Report all lines of the records that contain "Hkeep".

═════ Extracted data

Lemma exec_drain_from ts o c :
  (∀ i t, ts !! i = Some t → c_threads c !! (o + i)%nat = Some t) →
  let c' := exec_schedule locks keys (drain_from o ts) c in
  (∀ i, (i < length ts)%nat →
     ∃ t', c_threads c' !! (o + i)%nat = Some t' ∧ remaining t' = O) ∧
  (∀ j, (j < o)%nat → c_threads c' !! j = c_threads c !! j).
Proof.
  revert o c. induction ts as [|t ts IH]; intros o c Hts; cbn zeta.
  - split; [|done]. cbn [length]. lia.
  - rewrite drain_from_cons, exec_schedule_app.
    set (c1 := exec_schedule locks keys (replicate (remaining t) o) c).
    assert (Ho : c_threads c !! o = Some t).
    { rewrite <- (Nat.add_0_r o). by apply Hts. }
    destruct (exec_replicate_remaining locks keys (remaining t) o c t Ho)
      as (t1 & Ht1 & Hr1). fold c1 in Ht1.
    destruct (IH (S o) c1) as [Hdone Hkeep].
    { intros i t' Ht'. unfold c1.
      rewrite exec_replicate_other by lia.
      replace (S o + i)%nat with (o + S i)%nat by lia. by apply Hts. }
    split.
    + intros [|i] Hi.
      * exists t1. rewrite Nat.add_0_r, Hkeep by lia. split; [done|lia].
      * cbn [length] in Hi. destruct (Hdone i) as (t' & Ht' & Hr'); [lia|].
        exists t'. by replace (o + S i)%nat with (S o + i)%nat by lia.
    + intros j Hj. rewrite Hkeep by lia. unfold c1.
      apply exec_replicate_other. lia.
Qed.

(** When [run_threads] returns, no thread has an iteration left. *)
Lemma run_threads_finished sched c i t :
  c_threads (run_threads locks keys sched c) !! i = Some t →
  remaining t = O.
Proof.
  unfold run_threads. set (c1 := exec_schedule locks keys sched c).
  intros Ht. pose proof (lookup_lt_Some _ _ _ Ht) as Hi.
  rewrite exec_schedule_threads_length in Hi.
  destruct (exec_drain_from (c_threads c1) O c1) as [Hdone _]; [done|].
  destruct (Hdone i Hi) as (t' & Ht' & Hr). cbn [Nat.add] in Ht'.
  change (drain_from 0 (c_threads c1)) with (drain_schedule (c_threads c1))
    in Ht'.
  congruence.
Qed.

End termination.

(** ** Invariants of the thread model *)

Lemma thread_log_snoc i j ev log :
  thread_log i (log ++ [(j, ev)]) =
  thread_log i log ++ (if decide (j = i) then [ev] else []).
Proof.
  unfold thread_log. rewrite filter_app, fmap_app. f_equal.
  rewrite filter_cons, filter_nil. cbn [fst].
  by destruct (decide (j = i)).
Qed.

Section thread_invariants.
Context (locks : list lock) (K : Z).

Lemma store_inv_step R P c i :
  (∀ sh log j rnd reads sh' rnd' ev,
     length sh = length locks → R reads → P sh log →
     worker_process_body sh K (Z.of_nat (length sh)) reads rnd
       = Ok (sh', rnd', ev) →
     P sh' (log ++ [(j, ev)])) →
  store_inv locks R P c → store_inv locks R P (thread_step locks K c i).
Proof.
  intros Hbody (Hlen & HR & HP).
  destruct (thread_step_inv locks K c i Hlen)
    as [->|(rnd & reads & todo & Ht &
            [(e & _ & ->)|(sh & rnd' & ev & H & ->)])]; [done|..].
  - split; [done|]. split; [|done]. cbn [c_threads].
    intros j rnd1 reads1 todo1 Hj.
    destruct (decide (i = j)) as [<-|Hij].
    + rewrite list_lookup_insert_eq in Hj by by eapply lookup_lt_Some.
      done.
    + rewrite list_lookup_insert_ne in Hj by done. eauto.
  - pose proof (worker_process_body_length _ _ _ _ _ _ _ _ H) as Hl.
    split; [|split]; cbn [c_shards c_threads c_log].
    + congruence.
    + intros j rnd1 reads1 todo1 Hj.
      destruct (decide (i = j)) as [<-|Hij].
      * rewrite list_lookup_insert_eq in Hj by by eapply lookup_lt_Some.
        injection Hj as <- <- <-. eauto.
      * rewrite list_lookup_insert_ne in Hj by done. eauto.
    + eapply Hbody; eauto.
Qed.

Lemma trace_inv_step reads0 thr n seed c i :
  (∀ r, 0 ≤ r → (r <? reads0) = (r <? thr)) →
  trace_inv locks K reads0 thr n seed c →
  trace_inv locks K reads0 thr n seed (thread_step locks K c i).
Proof.
  intros Hthr (Hlen & Hinv).
  destruct (thread_step_inv locks K c i Hlen)
    as [->|(rnd & reads & todo & Ht &
            [(e & _ & ->)|(sh & rnd' & ev & H & ->)])]; [done|..].
  - split; [done|]. cbn [c_threads c_log]. intros j rnd1 reads1 todo1 Hj.
    destruct (decide (i = j)) as [<-|Hij].
    + rewrite list_lookup_insert_eq in Hj by by eapply lookup_lt_Some.
      done.
    + rewrite list_lookup_insert_ne in Hj by done. eauto.
  - pose proof (worker_process_body_length _ _ _ _ _ _ _ _ H) as Hl.
    split; cbn [c_shards c_threads c_log]; [congruence|].
    intros j rnd1 reads1 todo1 Hj.
    rewrite thread_log_snoc.
    destruct (decide (i = j)) as [<-|Hij].
    + rewrite list_lookup_insert_eq in Hj by by eapply lookup_lt_Some.
      injection Hj as <- <- <-.
      destruct (Hinv i rnd reads (S todo) Ht) as (-> & Hn & Hrnd & Hlog).
      pose proof (worker_process_body_operation _ _ _ _ thr _ _ _ _ Hthr H)
        as Hop.
      pose proof (operation_advance K thr rnd) as Hadv.
      rewrite Hop in Hadv. cbn [snd] in Hadv.
      replace (n - todo)%nat with (S (n - S todo)) by lia.
      split; [done|]. split; [lia|]. split.
      * rewrite Hadv, Hrnd, <- advance_add. f_equal. lia.
      * rewrite operations_snoc, fmap_app, Hlog, <- Hrnd, Hop. done.
    + rewrite list_lookup_insert_ne in Hj by done.
      rewrite app_nil_r. eauto.
Qed.

Lemma alive_inv_step S c i :
  K ≠ 0 → 1 ≤ S → length locks = Z.to_nat S →
  alive_inv S c → alive_inv S (thread_step locks K c i).
Proof.
  intros HK HS Hlocks (Hlen & Hinv).
  destruct (thread_step_inv locks K c i)
    as [->|(rnd & reads & todo & Ht &
            [(e & He & _)|(sh & rnd' & ev & H & ->)])];
    [congruence|done|..].
  - pose proof (worker_process_body_Ok (c_shards c) K
                  (Z.of_nat (length (c_shards c))) reads rnd) as Hok.
    rewrite He in Hok. discriminate Hok; lia.
  - pose proof (worker_process_body_length _ _ _ _ _ _ _ _ H) as Hl.
    split; cbn [c_shards c_threads c_log]; [congruence|].
    intros j e Hj. destruct (decide (i = j)) as [<-|Hij].
    + rewrite list_lookup_insert_eq in Hj by by eapply lookup_lt_Some.
      done.
    + rewrite list_lookup_insert_ne in Hj by done. by eapply Hinv.
Qed.

End thread_invariants.

(** ** The loop of a worker process *)

Lemma worker_process_iteration_inv K S reads sh rnd log a sh' rnd' log' :
  worker_process_iteration K S reads (sh, rnd, log) a = Ok (sh', rnd', log') →
  ∃ ev, worker_process_body sh K S reads rnd = Ok (sh', rnd', ev) ∧
        log' = log ++ [ev].
Proof.
  unfold worker_process_iteration.
  intros ([[sh1 rnd1] ev] & H & [= <- <- <-])%bind_Ok_inv. eauto.
Qed.

(** What every iteration keeps, the loop keeps. *)
Lemma worker_process_loop_invariant
    (P : list (gmap Z Z) → Z → list event → Prop) l K S reads
    sh rnd log sh' rnd' log' :
  (∀ sh rnd log sh' rnd' ev,
     P sh rnd log →
     worker_process_body sh K S reads rnd = Ok (sh', rnd', ev) →
     P sh' rnd' (log ++ [ev])) →
  P sh rnd log →
  for_each l (worker_process_iteration K S reads) (sh, rnd, log)
    = Ok (sh', rnd', log') →
  P sh' rnd' log'.
Proof.
  intros Hbody HP.
  apply (for_each_invariant (λ st, P st.1.1 st.1.2 st.2) l _
           (sh, rnd, log) (sh', rnd', log')); [|done].
  intros [[sh1 rnd1] log1] a [[sh2 rnd2] log2] _ HP1
         (ev & Hev & ->)%worker_process_iteration_inv.
  cbn [fst snd] in *. eauto.
Qed.

Lemma worker_process_loop_length l K S reads sh rnd log sh' rnd' log' :
  for_each l (worker_process_iteration K S reads) (sh, rnd, log)
    = Ok (sh', rnd', log') →
  length log' = (length log + length l)%nat.
Proof.
  revert sh rnd log. induction l as [|a l IH]; intros sh rnd log; cbn [for_each].
  - intros [= <- <- <-]. cbn. lia.
  - intros ([[sh1 rnd1] log1] & H1 & H2)%bind_Ok_inv.
    apply worker_process_iteration_inv in H1 as (ev & _ & ->).
    apply IH in H2. rewrite H2, length_app. cbn. lia.
Qed.

Lemma worker_process_loop_Ok l K S reads sh rnd log :
  K ≠ 0 → 1 ≤ S → length sh = Z.to_nat S →
  is_ok (for_each l (worker_process_iteration K S reads) (sh, rnd, log)) = true.
Proof.
  intros HK HS. revert sh rnd log.
  induction l as [|a l IH]; intros sh rnd log Hlen; [done|].
  cbn [for_each]. unfold worker_process_iteration at 2.
  pose proof (worker_process_body_Ok sh K S reads rnd HK HS Hlen) as Hok.
  destruct (worker_process_body sh K S reads rnd) as [[[sh1 rnd1] ev]|e] eqn:Hb;
    [|done].
  rewrite !bind_Ok. apply IH.
  apply worker_process_body_length in Hb. congruence.
Qed.

(** The log of the loop is the workload of the specification, drawn
    from the generator the loop started with. *)
Lemma worker_process_loop_operations l K S reads thr sh rnd sh' rnd' log' :
  (∀ r, 0 ≤ r → (r <? reads) = (r <? thr)) →
  for_each l (worker_process_iteration K S reads) (sh, rnd, [])
    = Ok (sh', rnd', log') →
  ev_op <$> log' = Workload.operations (length l) K thr rnd.
Proof.
  intros Hthr Hloop.
  pose proof (worker_process_loop_length _ _ _ _ _ _ _ _ _ _ Hloop) as Hlen.
  cbn in Hlen. rewrite <- Hlen.
  enough (rnd' = advance (2 * length log') rnd ∧
          ev_op <$> log' = Workload.operations (length log') K thr rnd)
    as [_ ?]; [done|].
  revert Hloop. apply worker_process_loop_invariant
    with (P := λ _ rnd1 log, rnd1 = advance (2 * length log) rnd ∧
       ev_op <$> log = Workload.operations (length log) K thr rnd); [|done].
  intros sh1 rnd1 log1 sh2 rnd2 ev [-> Hlog] Hb.
  pose proof (worker_process_body_operation _ _ _ _ thr _ _ _ _ Hthr Hb) as Hop.
  pose proof (operation_advance K thr (advance (2 * length log1) rnd)) as Hadv.
  rewrite Hop in Hadv. cbn [snd] in Hadv.
  rewrite length_app, Nat.add_1_r. split.
  - rewrite Hadv, <- advance_add. f_equal. lia.
  - by rewrite operations_snoc, fmap_app, Hlog, Hop.
Qed.

(** The loop does not look at its counter: its state after [j] of its
    [per] iterations is the state a run of [j] iterations ends in. What
    holds at the end of every run therefore holds throughout each. *)
Lemma worker_process_loop_counter (l l' : list Z) K S reads st :
  length l = length l' →
  for_each l (worker_process_iteration K S reads) st
  = for_each l' (worker_process_iteration K S reads) st.
Proof.
  revert l' st. induction l as [|a l IH]; intros [|a' l'] st Hlen; try done.
  cbn [for_each].
  change (worker_process_iteration K S reads st a')
    with (worker_process_iteration K S reads st a).
  destruct (worker_process_iteration K S reads st a) as [st'|e]; [|done].
  rewrite !bind_Ok. apply IH. by injection Hlen.
Qed.

Lemma worker_process_loop_prefix K S reads per j st :
  0 ≤ j ≤ per →
  for_each (py_range per) (worker_process_iteration K S reads) st =
  (st ← for_each (py_range j) (worker_process_iteration K S reads) st;
   for_each (drop (Z.to_nat j) (py_range per))
     (worker_process_iteration K S reads) st).
Proof.
  intros Hj.
  rewrite <- (take_drop (Z.to_nat j) (py_range per)) at 1.
  rewrite for_each_app. f_equal. apply worker_process_loop_counter.
  rewrite length_take, !py_range_length. lia.
Qed.

Lemma worker_process_run_inv K per ρ seed pid S sh log :
  worker_process_run (K, per, ρ, seed, pid, S) = Ok (sh, log) →
  ∃ sh0 reads rnd',
    prefill (new_shards S) K S = Ok sh0 ∧
    reads_of ρ = Ok reads ∧
    for_each (py_range per) (worker_process_iteration K S reads)
      (sh0, splitmix64 (seed + pid), []) = Ok (sh, rnd', log).
Proof.
  unfold worker_process_run.
  intros (sh0 & Hpre & H)%bind_Ok_inv.
  apply bind_Ok_inv in H as (reads & Hint & H).
  apply bind_Ok_inv in H as ([[sh1 rnd1] log1] & Hloop & [= <- <-]).
  eauto 10.
Qed.

Lemma worker_process_run_Ok K per ρ seed pid S reads :
  K ≠ 0 → 1 ≤ S →
  reads_of ρ = Ok reads →
  is_ok (worker_process_run (K, per, ρ, seed, pid, S)) = true.
Proof.
  intros HK HS Hint. unfold worker_process_run.
  destruct (prefill_prefilled K S HS) as (sh0 & -> & Hlen & _).
  rewrite bind_Ok, Hint, bind_Ok.
  pose proof (worker_process_loop_Ok (py_range per) K S reads sh0
                (splitmix64 (seed + pid)) [] HK HS Hlen) as Hok.
  by destruct (for_each _ _ _) as [[[sh1 rnd1] log1]|e].
Qed.

(** ** The threads [main] starts *)

Lemma py_range_lookup n i x :
  py_range n !! i = Some x ↔ x = Z.of_nat i ∧ Z.of_nat i < n.
Proof. unfold py_range. rewrite lookup_seqZ. by rewrite Z.add_0_l. Qed.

══════════

Answer space
    destruct (IH (S o) c1) as [Hdone Hkeep].
      * exists t1. rewrite Nat.add_0_r, Hkeep by lia. split; [done|lia].
    + intros j Hj. rewrite Hkeep by lia. unfold c1.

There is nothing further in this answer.